* [Work required] In your answer, print every record exactly as it is written.

(Given records Opens)

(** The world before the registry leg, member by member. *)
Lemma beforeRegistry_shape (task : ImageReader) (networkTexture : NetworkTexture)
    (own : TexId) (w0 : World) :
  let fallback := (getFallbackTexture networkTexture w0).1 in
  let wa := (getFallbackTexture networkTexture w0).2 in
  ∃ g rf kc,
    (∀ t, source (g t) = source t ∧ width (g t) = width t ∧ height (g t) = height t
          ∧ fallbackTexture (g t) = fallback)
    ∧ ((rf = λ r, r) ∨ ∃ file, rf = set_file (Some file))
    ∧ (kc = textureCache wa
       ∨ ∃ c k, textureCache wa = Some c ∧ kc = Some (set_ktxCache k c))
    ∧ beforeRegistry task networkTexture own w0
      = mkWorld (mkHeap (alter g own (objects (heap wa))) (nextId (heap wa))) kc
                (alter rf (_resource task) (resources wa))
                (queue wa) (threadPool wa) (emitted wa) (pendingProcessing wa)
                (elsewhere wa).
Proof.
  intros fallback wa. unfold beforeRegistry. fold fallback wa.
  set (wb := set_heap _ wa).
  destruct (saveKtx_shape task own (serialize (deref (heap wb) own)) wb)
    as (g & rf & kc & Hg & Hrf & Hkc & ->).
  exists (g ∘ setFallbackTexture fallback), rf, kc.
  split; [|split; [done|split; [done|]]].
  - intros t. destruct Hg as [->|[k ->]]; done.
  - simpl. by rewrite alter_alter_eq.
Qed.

(Given records Closes)

* [Exercise output]
(** The world before the registry leg, member by member. *)
Lemma beforeRegistry_shape (task : ImageReader) (networkTexture : NetworkTexture)
    (own : TexId) (w0 : World) :
  let fallback := (getFallbackTexture networkTexture w0).1 in
  let wa := (getFallbackTexture networkTexture w0).2 in
  ∃ g rf kc,
    (∀ t, source (g t) = source t ∧ width (g t) = width t ∧ height (g t) = height t
          ∧ fallbackTexture (g t) = fallback)
    ∧ ((rf = λ r, r) ∨ ∃ file, rf = set_file (Some file))
    ∧ (kc = textureCache wa
       ∨ ∃ c k, textureCache wa = Some c ∧ kc = Some (set_ktxCache k c))
    ∧ beforeRegistry task networkTexture own w0
      = mkWorld (mkHeap (alter g own (objects (heap wa))) (nextId (heap wa))) kc
                (alter rf (_resource task) (resources wa))
                (queue wa) (threadPool wa) (emitted wa) (pendingProcessing wa)
                (elsewhere wa).
Proof.
  intros fallback wa. unfold beforeRegistry. fold fallback wa.
  set (wb := set_heap _ wa).
  destruct (saveKtx_shape task own (serialize (deref (heap wb) own)) wb)
    as (g & rf & kc & Hg & Hrf & Hkc & ->).
  exists (g ∘ setFallbackTexture fallback), rf, kc.
  split; [|split; [done|split; [done|]]].
  - intros t. destruct Hg as [->|[k ->]]; done.
  - simpl. by rewrite alter_alter_eq.
Qed.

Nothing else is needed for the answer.